▶ _Materials provided_:

┌──

(* ===================================================================== *)
(** ** The in-memory collaborator: its contract, and concrete runs *)
(* ===================================================================== *)

Lemma mutation_guard_counts_scopes_witness :
  let q := base_query Memory.repo None Memory.ctx0 in
  let w := Memory.world (Memory.users 3) in
  all_nil [@None (Gorm.DB -> Gorm.DB)]
  /\ runState (Delete Memory.exec Memory.repo Memory.ctx0 None [None]) w
     = (Error (reply Memory.exec q db_Delete w), after Memory.exec q db_Delete w).
Proof.
  assert (Hnil : all_nil [@None (Gorm.DB -> Gorm.DB)]).
  { intros s [<- | []]. reflexivity. }
  cbv zeta. split; [exact Hnil|].
  exact (proj2 (proj2
    (mutation_guard_counts_scopes Memory.exec Memory.repo Memory.ctx0 None
       "age" (Gorm.AAtom (Gorm.VInt 1)) (Gorm.AMap []) [None]
       (Memory.world (Memory.users 3)) Hnil))).
Defined.

(** C1 at a failing input: [Delete] and [UpdateColumn] with the single
    scope nil pass the guard, call the collaborator with the unfiltered query
    and return its error, not the dangerous-operation one. *)
Lemma nil_scope_passes_mutation_guard :
  all_nil [@None (Gorm.DB -> Gorm.DB)]
  /\ evalState (Delete Memory.exec Memory.repo Memory.ctx0 None [None])
       (Memory.world (Memory.users 3))
     = Some ErrMissingWhereClause
  /\ evalState (Delete Memory.exec Memory.repo Memory.ctx0 None [None])
       (Memory.world (Memory.users 3))
     <> Some ErrDangerous
  /\ evalState (UpdateColumn Memory.exec Memory.repo Memory.ctx0 None "age"
                  (Gorm.AAtom (Gorm.VInt 1)) [None])
       (Memory.world (Memory.users 3))
     <> Some ErrDangerous
  /\ calls (execState (Delete Memory.exec Memory.repo Memory.ctx0 None [None])
              (Memory.world (Memory.users 3)))
     = [(base_query Memory.repo None Memory.ctx0, db_Delete)].
Proof.
  split.
  - intros s [<- | []]. reflexivity.
  - split; [reflexivity|]. split; [vm_compute; discriminate|].
    split; [vm_compute; discriminate | reflexivity].
Qed.

Lemma for_update_requires_tx_witness :
  let scopes := [Where (Gorm.AAtom (Gorm.VString "id = ?"))
                       [Gorm.AAtom (Gorm.VInt 1)]] in
  let w := Memory.world (Memory.users 3) in
  runState (FirstForUpdate Memory.zero_User Memory.exec Memory.repo Memory.ctx0
              None scopes) w
  = ((Memory.zero_User, Some ErrTxRequired), w)
  /\ snd (evalState (FirstForUpdate Memory.zero_User Memory.exec Memory.repo
                       Memory.ctx0 (Some Memory.tx1) scopes) w)
     <> Some ErrTxRequired.
Proof.
  cbv zeta. split.
  - exact (proj1 (proj1
      (for_update_requires_tx Memory.zero_User Memory.exec Memory.repo
         Memory.ctx0 None
         [Where (Gorm.AAtom (Gorm.VString "id = ?")) [Gorm.AAtom (Gorm.VInt 1)]]
         (Memory.world (Memory.users 3))) eq_refl)).
  - refine (proj1 (proj2 (proj2 (proj2
      (for_update_requires_tx Memory.zero_User Memory.exec Memory.repo
         Memory.ctx0 (Some Memory.tx1)
         [Where (Gorm.AAtom (Gorm.VString "id = ?")) [Gorm.AAtom (Gorm.VInt 1)]]
         (Memory.world (Memory.users 3)))
      _))) _).
    + discriminate.
    + vm_compute. discriminate.
Defined.

Lemma first_maps_no_rows_to_not_found_witness :
  let scopes := [Where (Gorm.AAtom (Gorm.VString "id = ?"))
                       [Gorm.AAtom (Gorm.VInt 9)]] in
  let w := Memory.world (Memory.users 3) in
  Error (reply Memory.exec (sc Memory.repo Memory.ctx0 scopes) db_First w)
  = Some ErrRecordNotFound
  /\ errors_Is ErrRecordNotFound ErrRecordNotFound = true
  /\ snd (evalState (First Memory.zero_User Memory.exec Memory.repo Memory.ctx0
                       scopes) w)
     = Some ErrNotFound.
Proof.
  cbv zeta. split; [reflexivity|]. split; [reflexivity|].
  exact (proj1 (proj1
    (first_maps_no_rows_to_not_found Memory.zero_User Memory.exec Memory.repo
       Memory.ctx0 Memory.tx1
       [Where (Gorm.AAtom (Gorm.VString "id = ?")) [Gorm.AAtom (Gorm.VInt 9)]]
       (Memory.world (Memory.users 3))
       ErrRecordNotFound) eq_refl) eq_refl).
Defined.

Lemma batch_insert_chunk_size_witness :
  let ents := Memory.users 2 in
  let w := Memory.world [] in
  let q := Gorm.WithContext (db Memory.repo) Memory.ctx0 in
  ents <> []
  /\ runState (BatchInsert Memory.exec Memory.repo Memory.ctx0 None ents [0]) w
     = (Error (reply Memory.exec q (db_CreateInBatches ents 1000) w),
        after Memory.exec q (db_CreateInBatches ents 1000) w).
Proof.
  cbv zeta. split.
  - discriminate.
  - apply (proj2 (batch_insert_chunk_size Memory.exec Memory.repo Memory.ctx0
                    None (Memory.users 2) [0] (Memory.world []))).
    discriminate.
Defined.

Lemma page_result_fields_witness :
  let run := runState (Page Memory.exec Memory.repo Memory.ctx0 0 0 [])
               (Memory.world (Memory.users 5)) in
  run = ((fst (fst run), None), snd run)
  /\ PageResult.Page (fst (fst run)) = 1
  /\ PageResult.PageSize (fst (fst run)) = 20
  /\ PageResult.HasNext (fst (fst run)) = false
  /\ List.length (PageResult.Items (fst (fst run))) = 5%nat.
Proof.
  cbv zeta.
  assert (Hrun : runState (Page Memory.exec Memory.repo Memory.ctx0 0 0 [])
                   (Memory.world (Memory.users 5))
                 = ((fst (fst (runState (Page Memory.exec Memory.repo
                                           Memory.ctx0 0 0 [])
                                 (Memory.world (Memory.users 5)))), None),
                    snd (runState (Page Memory.exec Memory.repo Memory.ctx0 0 0 [])
                           (Memory.world (Memory.users 5)))))
    by reflexivity.
  split; [exact Hrun|].
  destruct (page_result_fields Memory.exec Memory.repo Memory.ctx0 0 0 []
              (Memory.world (Memory.users 5)) _ _ Hrun) as (Hp & Hps & _ & _).
  split; [exact Hp|]. split; [exact Hps|]. split; reflexivity.
Defined.

(** C3 fails where the product leaves the range of [int]: on page
    [math.MaxInt] with page size 1000 the product wraps around to -1000,
    which is below the total of 3, so [HasNext] is true although
    [page' * pageSize'] is not below [Total]. *)
Lemma page_has_next_wraps_around :
  let run := evalState (Page Memory.exec Memory.repo Memory.ctx0
                          GoInt.max_int 1000 [])
               (Memory.world (Memory.users 3)) in
  snd run = None
  /\ PageResult.Page (fst run) = effective_page GoInt.max_int
  /\ PageResult.PageSize (fst run) = effective_pageSize 1000
  /\ PageResult.Total (fst run) = 3
  /\ GoInt.mul GoInt.max_int 1000 = -1000
  /\ PageResult.HasNext (fst run) = true
  /\ ~ (effective_page GoInt.max_int * effective_pageSize 1000
        < PageResult.Total (fst run)).
Proof.
  cbv zeta. repeat (split; [reflexivity|]).
  intro H. vm_compute in H. discriminate H.
Qed.
(** * BSA: a shallow embedding of the Bit Shifter's Assembler (bsa.c)

    The development follows the C source function by function.  Global
    variables of the program become the fields of one [state] record that
    is threaded through a small state-and-exit monad; [char *] cursors into
    the line buffer become the remaining text; C [int] is a mathematical
    integer with the 32 bit wrap-around written out where an operation can
    leave the range.

    Not embedded: the listing, debug and preprocessor output files, macros,
    include files, [.REAL] data (floating point) and the file that [.STORE]
    writes in the final pass.  A line that needs one of them, or a C
    operation whose result the language leaves open (reading past the
    terminator of the line, an index outside [ROM], the division of
    [INT_MIN] by -1), yields the outcome [Beyond]. *)

From Stdlib Require Import ZArith Lia Bool List Ascii String.
From stdpp Require Import base option list strings.
Import ListNotations.

Local Open Scope Z_scope.

(** ** C integers *)

Definition wrap (z : Z) : Z := (z + 2147483648) mod 4294967296 - 2147483648.

Definition UNDEF : Z := 0xff0000.

Definition b2z (b : bool) : Z := if b then 1 else 0.
Definition z2b (z : Z) : bool := negb (z =? 0).

(** ** Characters and <ctype.h> in the C locale *)

Definition chr (c : ascii) : Z := Z.of_N (Ascii.N_of_ascii c).
Definition of_chr (z : Z) : ascii := Ascii.ascii_of_N (Z.to_N (z mod 256)).

(** [char] is signed on the hosts the program is built for. *)
Definition schar (c : ascii) : Z := if chr c <? 128 then chr c else chr c - 256.

Definition NUL : ascii := Ascii.zero.
Definition DQUOTE : ascii := of_chr 34.
Definition APOSTROPHE : ascii := of_chr 39.

Definition ceq (c d : ascii) : bool := Ascii.eqb c d.

Definition isspace (c : ascii) : bool :=
  (chr c =? 32) || ((9 <=? chr c) && (chr c <=? 13)).
Definition isdigit (c : ascii) : bool := (48 <=? chr c) && (chr c <=? 57).
Definition isupper (c : ascii) : bool := (65 <=? chr c) && (chr c <=? 90).
Definition islower (c : ascii) : bool := (97 <=? chr c) && (chr c <=? 122).
Definition isalpha (c : ascii) : bool := isupper c || islower c.
Definition isalnum (c : ascii) : bool := isalpha c || isdigit c.
Definition isxdigit (c : ascii) : bool :=
  isdigit c || ((65 <=? chr c) && (chr c <=? 70))
            || ((97 <=? chr c) && (chr c <=? 102)).

(** [tolower] is called on a [char], which is signed on the hosts the
    program is built for, so that a character above 127 arrives as a
    negative number.  The C library of these hosts hands such a character
    back as its unsigned value 128 .. 254; the character 255 arrives as -1,
    which is [EOF], and is handed back as -1. *)
Definition tolower (c : ascii) : Z :=
  if isupper c then chr c + 32
  else if chr c =? 255 then -1
  else chr c.

(** [toupper] is called on an [unsigned char] only (in [AddressMode]). *)
Definition toupper (c : ascii) : Z :=
  if islower c then chr c - 32 else chr c.

(** ** Cursors into a C string

    A [char *p] that walks a NUL terminated buffer is the text from [p] to
    the terminator.  [peek p] is [*p]; [at_ p n] is [p[n]], defined up to and
    including the terminator; [adv n p] is [p + n], defined while it stays
    inside the string. *)

Definition peek (p : string) : ascii :=
  match p with EmptyString => NUL | String c _ => c end.

Fixpoint at_ (p : string) (n : nat) : option ascii :=
  match p, n with
  | EmptyString, O => Some NUL
  | EmptyString, S _ => None
  | String c _, O => Some c
  | String _ r, S m => at_ r m
  end.

Fixpoint adv (n : nat) (p : string) : option string :=
  match n, p with
  | O, _ => Some p
  | S m, String _ r => adv m r
  | S _, EmptyString => None
  end.

Definition strlen (p : string) : Z := Z.of_nat (String.length p).

Fixpoint SkipSpace (p : string) : string :=
  match p with
  | String c r => if isspace c then SkipSpace r else p
  | EmptyString => p
  end.

(** [strchr p c] for a [c] other than NUL: the text from the first [c] on. *)
Fixpoint strchr (p : string) (c : ascii) : option string :=
  match p with
  | EmptyString => None
  | String d r => if ceq d c then Some p else strchr r c
  end.
Fixpoint utoaLoop (fuel : nat) (u : Z) (acc : string) : string :=
  match fuel with
  | O => acc
  | S f =>
      let acc' := String (digitChar (u mod 10)) acc in
      if u / 10 =? 0 then acc' else utoaLoop f (u / 10) acc'
  end.

(** The decimal text of [u >= 0] (one digit at least). *)
Definition utoa (u : Z) : string :=
  utoaLoop (S (Z.to_nat (Z.log2 u))) u EmptyString.

Fixpoint zeros (n : nat) : string :=
  match n with O => EmptyString | S k => String "0" (zeros k) end.

(** [appendInt x width] of [time/format.go]: a minus sign for a negative
    [x], then the digits of [|x|] padded with zeros to [width]. *)
Definition appendInt (x : Z) (width : nat) : string :=
  let digits := utoa (Z.abs x) in
  (if x <? 0 then "-" else EmptyString)
    +:+ zeros (width - String.length digits) +:+ digits.

(** [t.Format(time.RFC3339)] in UTC: layout [2006-01-02T15:04:05Z07:00],
    which has no fractional seconds. *)
Definition FormatRFC3339 (t : Time) : string :=
  let sec := Unix t in
  let '(y, m, d) := civilFromDays (sec / 86400) in
  let rem := sec mod 86400 in
  appendInt y 4 +:+ "-" +:+ appendInt m 2 +:+ "-" +:+ appendInt d 2 +:+ "T"
    +:+ appendInt (rem / 3600) 2 +:+ ":" +:+ appendInt (rem mod 3600 / 60) 2
    +:+ ":" +:+ appendInt (rem mod 60) 2 +:+ "Z".

(** Reading a fixed number of digits, and one expected byte. *)
Fixpoint getDigits (n : nat) (acc : Z) (s : string) : option (Z * string) :=
  match n with
  | O => Some (acc, s)
  | S k =>
      match s with
      | EmptyString => None
      | String c s' => v ← digitVal c; getDigits k (10 * acc + v) s'
      end
  end.

Definition expect (c : ascii) (s : string) : option string :=
  match s with
  | String c' s' => if Ascii.eqb c c' then Some s' else None
  | EmptyString => None
  end.

(** [time.Parse(time.RFC3339, s)] on the texts this program parses: a
    four-digit year, two-digit fields, and the zone [Z].  Go also accepts a
    fraction of a second and a numeric zone offset; [FormatRFC3339] produces
    neither, and this model rejects them.  [None] stands for Go's error. *)
Definition ParseRFC3339 (s : string) : option Time :=
  '(y, s) ← getDigits 4 0 s; s ← expect "-" s;
  '(m, s) ← getDigits 2 0 s; s ← expect "-" s;
  '(d, s) ← getDigits 2 0 s; s ← expect "T" s;
  '(hh, s) ← getDigits 2 0 s; s ← expect ":" s;
  '(mi, s) ← getDigits 2 0 s; s ← expect ":" s;
  '(ss, s) ← getDigits 2 0 s; s ← expect "Z" s;
  if String.eqb s EmptyString
     && (1 <=? m) && (m <=? 12) && (1 <=? d) && (d <=? daysIn m y)
     && (hh <? 24) && (mi <? 60) && (ss <? 60)
  then Some ((daysFromCivil y m d * 86400 + hh * 3600 + mi * 60 + ss) * Second)
  else None.

(** [x, _ := time.Parse(...)]: the error is dropped and the zero [Time],
    which [Parse] returns with it, is used. *)
Definition parseOrZero (s : string) : Time := default zeroTime (ParseRFC3339 s).

(** [t.Sub(u)]: the difference, or the nearest bound of [Duration] when the
    difference does not fit an int64. *)
Definition Sub (t u : Time) : Duration :=
  Z.max minDuration (Z.min maxDuration (t - u)).

(** [fmtFrac]: the last [prec] digits of [v] as a fraction without trailing
    zeros (and without the point when they are all zero), and [v / 10^prec]. *)
Fixpoint fmtFracLoop (prec : nat) (v : Z) (print : bool) (acc : string)
    : string * Z * bool :=
  match prec with
  | O => (acc, v, print)
  | S p =>
      let digit := v mod 10 in
      let print' := print || negb (digit =? 0) in
      fmtFracLoop p (v / 10) print'
        (if print' then String (digitChar digit) acc else acc)
  end.

Definition fmtFrac (v : Z) (prec : nat) : string * Z :=
  let '(acc, v', print) := fmtFracLoop prec v false EmptyString in
  (if print then String "." acc else acc, v').

(** The micro sign, two bytes in UTF-8. *)
Definition microSign : string :=
  String (ascii_of_nat 194) (String (ascii_of_nat 181) EmptyString).

(** [d.String()], which [fmt.Sprintf("%v", d)] prints. *)
Definition DurationString (d : Duration) : string :=
  let u := Z.abs d in
  let body :=
    if u <? Second then
      if u =? 0 then "0s"
      else
        let '(prec, unit) :=
          if u <? 1000 then (0%nat, "ns")
          else if u <? 1000000 then (3%nat, microSign +:+ "s")
          else (6%nat, "ms") in
        let '(frac, w) := fmtFrac u prec in
        utoa w +:+ frac +:+ unit
    else
      let '(frac, secs) := fmtFrac u 9 in
      let s := utoa (secs mod 60) +:+ frac +:+ "s" in
      let mins := secs / 60 in
      if 0 <? mins then
        let m := utoa (mins mod 60) +:+ "m" +:+ s in
        let hours := mins / 60 in
        if 0 <? hours then utoa hours +:+ "h" +:+ m else m
      else s in
  if d <? 0 then "-" +:+ body else body.

End GoTime.

(** ** Errors and results

    A Go [error] value is kept by its kind and message: the two errors of
    [json.Unmarshal], an error of an AWS call, and [fmt.Errorf], without and
    with a wrapped cause ([%w]). *)

Inductive error : Type :=
  | SyntaxError
  | UnmarshalTypeError (value : string)
  | ServiceError (msg : string)
  | Errorf (msg : string)
  | Wrap (msg : string) (cause : error).

(** What a Go function with results [(A, error)] returns. *)
Inductive result (A : Type) : Type :=
  | Ok (a : A)
  | Err (e : error).
Arguments Ok {A} a.
Arguments Err {A} e.

Definition isErr {A} (r : result A) : bool :=
  match r with Err _ => true | Ok _ => false end.

(** What a call that may also panic produces: a panic is not an [error]
    value, it ends the program. *)
Inductive outcome (A : Type) : Type :=
  | Done (r : result A)
  | Panic (reason : string).
Arguments Done {A} r.
Arguments Panic {A} reason.

(** ** Go's [encoding/json], as far as [json.Unmarshal] is used *)

Module GoJSON.

(** The syntax tree of a valid JSON text: strings are already unquoted, a
    number keeps its literal, and the members of an object stay in textual
    order, repeated keys included. *)
Inductive json : Type :=
  | JNull
  | JBool (b : bool)
  | JNumber (lit : string)
  | JString (s : string)
  | JArray (elems : list json)
  | JObject (members : list (string * json)).

(** A JSON text after [checkValid]: [None] when the text is malformed. *)
Definition document : Type := option json.

(** What [Unmarshal] stores in an [interface{}]: [nil], [bool], [float64]
    (kept as the literal it was converted from), [string], [[]interface{}]
    and [map[string]interface{}]. *)
Inductive value : Type :=
  | VNil
  | VBool (b : bool)
  | VFloat64 (lit : string)
  | VString (s : string)
  | VSlice (elems : list value)
  | VMap (m : gmap string value).

(** The name Go prints for the kind of a JSON value in an
    [UnmarshalTypeError]. *)
Definition kindName (j : json) : string :=
  match j with
  | JNull => "null"
  | JBool _ => "bool"
  | JNumber _ => "number"
  | JString _ => "string"
  | JArray _ => "array"
  | JObject _ => "object"
  end.

(** *** Number literals

    [convertNumber] calls [strconv.ParseFloat(lit, 64)], which fails exactly
    when the literal rounds to an infinity: when its magnitude is at least
    [2^1024 - 2^970].  A literal is read as [mant * 10^exp10]. *)
Fixpoint readDigits (s : string) (acc : Z) (count : Z) : Z * Z * string :=
  match s with
  | String c s' =>
      match GoTime.digitVal c with
      | Some v => readDigits s' (10 * acc + v) (count + 1)
      | None => (acc, count, s)
      end
  | EmptyString => (acc, count, s)
  end.

Definition readSign (s : string) : bool * string :=
  match s with
  | String "-" s' => (true, s')
  | String "+" s' => (false, s')
  | _ => (false, s)
  end.

Definition parseNumber (lit : string) : option (Z * Z) :=
  let s := match lit with String "-" s' => s' | _ => lit end in
  let '(ip, n, s) := readDigits s 0 0 in
  if n =? 0 then None else
  let '(mant, fl, s) :=
    match s with
    | String "." s' => let '(m, k, s'') := readDigits s' ip 0 in (m, k, s'')
    | _ => (ip, 0, s)
    end in
  match s with
  | EmptyString => Some (mant, - fl)
  | String c s' =>
      if Ascii.eqb c "e" || Ascii.eqb c "E" then
        let '(neg, s'') := readSign s' in
        let '(e, k, rest) := readDigits s'' 0 0 in
        if (k =? 0) || negb (String.eqb rest EmptyString) then None
        else Some (mant, (if neg then - e else e) - fl)
      else None
  end.

Definition float64Limit : Z := 2 ^ 1024 - 2 ^ 970.

Definition inFloat64Range (lit : string) : bool :=
  match parseNumber lit with
  | Some (mant, exp10) =>
      if 0 <=? exp10 then mant * 10 ^ exp10 <? float64Limit
      else mant <? float64Limit * 10 ^ (- exp10)
  | None => false
  end.

(** *** Decoding into [interface{}]

    Go records the first error with [saveError], keeps decoding and returns
    that error at the end; [parseDefinition] then drops whatever was decoded.
    The model stops at the first error instead. *)
Fixpoint valueInterface (j : json) : result value :=
  match j with
  | JNull => Ok VNil
  | JBool b => Ok (VBool b)
  | JString s => Ok (VString s)
  | JNumber lit =>
      if inFloat64Range lit then Ok (VFloat64 lit)
      else Err (UnmarshalTypeError ("number " +:+ lit))
  | JArray elems =>
      (fix arrayInterface (l : list json) (acc : list value) : result value :=
         match l with
         | [] => Ok (VSlice (rev acc))
         | x :: rest =>
             match valueInterface x with
             | Ok v => arrayInterface rest (v :: acc)
             | Err e => Err e
             end
         end) elems []
  | JObject members =>
      (fix objectInterface (l : list (string * json)) (m : gmap string value)
           : result value :=
         match l with
         | [] => Ok (VMap m)
         | (key, x) :: rest =>
             match valueInterface x with
             | Ok v => objectInterface rest (<[key := v]> m)
             | Err e => Err e
             end
         end) members ∅
  end.

(** Decoding the members of an object into a [map[string]interface{}] that
    already holds [m]: a repeated key overwrites. *)
Fixpoint objectInto (members : list (string * json)) (m : gmap string value)
    : result (gmap string value) :=
  match members with
  | [] => Ok m
  | (key, x) :: rest =>
      match valueInterface x with
      | Ok v => objectInto rest (<[key := v]> m)
      | Err e => Err e
      end
  end.

(** A Go map is [nil] ([None]) or holds entries. *)
Definition goMap (A : Type) : Type := option (gmap string A).

(** Decoding one JSON value into a fresh [map[string]interface{}]. *)
Definition decodeRawState (j : json) : result (goMap value) :=
  match j with
  | JNull => Ok None
  | JObject members =>
      match objectInto members ∅ with
      | Ok m => Ok (Some m)
      | Err e => Err e
      end
  | _ => Err (UnmarshalTypeError (kindName j))
  end.

(** Decoding the members of an object into a
    [map[string]map[string]interface{}] that already holds [m]: every
    element starts from the zero value of its type. *)
Fixpoint statesInto (members : list (string * json))
    (m : gmap string (goMap value)) : result (gmap string (goMap value)) :=
  match members with
  | [] => Ok m
  | (key, x) :: rest =>
      match decodeRawState x with
      | Ok raw => statesInto rest (<[key := raw]> m)
      | Err e => Err e
      end
  end.

(** Storing one JSON value in the field [States], which holds [cur]:
    [null] resets the field to [nil]; an object adds to the map in place. *)
Definition decodeStatesField (j : json) (cur : goMap (goMap value))
    : result (goMap (goMap value)) :=
  match j with
  | JNull => Ok None
  | JObject members =>
      match statesInto members (default ∅ cur) with
      | Ok m => Ok (Some m)
      | Err e => Err e
      end
  | _ => Err (UnmarshalTypeError (kindName j))
  end.

(** [foldName]: the case folding under which object keys are matched to
    struct fields.  ASCII letters go to upper case; of the other runes only
    the long s (bytes 197 191) and the Kelvin sign (bytes 226 132 170) fold
    to an ASCII letter, [S] and [K]. *)
Definition upperAscii (c : ascii) : ascii :=
  let n := nat_of_ascii c in
  if (97 <=? n)%nat && (n <=? 122)%nat then ascii_of_nat (n - 32) else c.

Definition longS : string :=
  String (ascii_of_nat 197) (String (ascii_of_nat 191) EmptyString).

Definition kelvinSign : string :=
  String (ascii_of_nat 226)
    (String (ascii_of_nat 132) (String (ascii_of_nat 170) EmptyString)).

└──

▶ _Task to carry out_: Exact duplication is required for the lines above, from the line that contains "Fixpoint getDigits (n" to the line that contains "match prec with", inclusive; omit all others.

▶ _Result of this task_:
Fixpoint getDigits (n : nat) (acc : Z) (s : string) : option (Z * string) :=
  match n with
  | O => Some (acc, s)
  | S k =>
      match s with
      | EmptyString => None
      | String c s' => v ← digitVal c; getDigits k (10 * acc + v) s'
      end
  end.

Definition expect (c : ascii) (s : string) : option string :=
  match s with
  | String c' s' => if Ascii.eqb c c' then Some s' else None
  | EmptyString => None
  end.

(** [time.Parse(time.RFC3339, s)] on the texts this program parses: a
    four-digit year, two-digit fields, and the zone [Z].  Go also accepts a
    fraction of a second and a numeric zone offset; [FormatRFC3339] produces
    neither, and this model rejects them.  [None] stands for Go's error. *)
Definition ParseRFC3339 (s : string) : option Time :=
  '(y, s) ← getDigits 4 0 s; s ← expect "-" s;
  '(m, s) ← getDigits 2 0 s; s ← expect "-" s;
  '(d, s) ← getDigits 2 0 s; s ← expect "T" s;
  '(hh, s) ← getDigits 2 0 s; s ← expect ":" s;
  '(mi, s) ← getDigits 2 0 s; s ← expect ":" s;
  '(ss, s) ← getDigits 2 0 s; s ← expect "Z" s;
  if String.eqb s EmptyString
     && (1 <=? m) && (m <=? 12) && (1 <=? d) && (d <=? daysIn m y)
     && (hh <? 24) && (mi <? 60) && (ss <? 60)
  then Some ((daysFromCivil y m d * 86400 + hh * 3600 + mi * 60 + ss) * Second)
  else None.

(** [x, _ := time.Parse(...)]: the error is dropped and the zero [Time],
    which [Parse] returns with it, is used. *)
Definition parseOrZero (s : string) : Time := default zeroTime (ParseRFC3339 s).

(** [t.Sub(u)]: the difference, or the nearest bound of [Duration] when the
    difference does not fit an int64. *)
Definition Sub (t u : Time) : Duration :=
  Z.max minDuration (Z.min maxDuration (t - u)).

(** [fmtFrac]: the last [prec] digits of [v] as a fraction without trailing
    zeros (and without the point when they are all zero), and [v / 10^prec]. *)
Fixpoint fmtFracLoop (prec : nat) (v : Z) (print : bool) (acc : string)
    : string * Z * bool :=
  match prec with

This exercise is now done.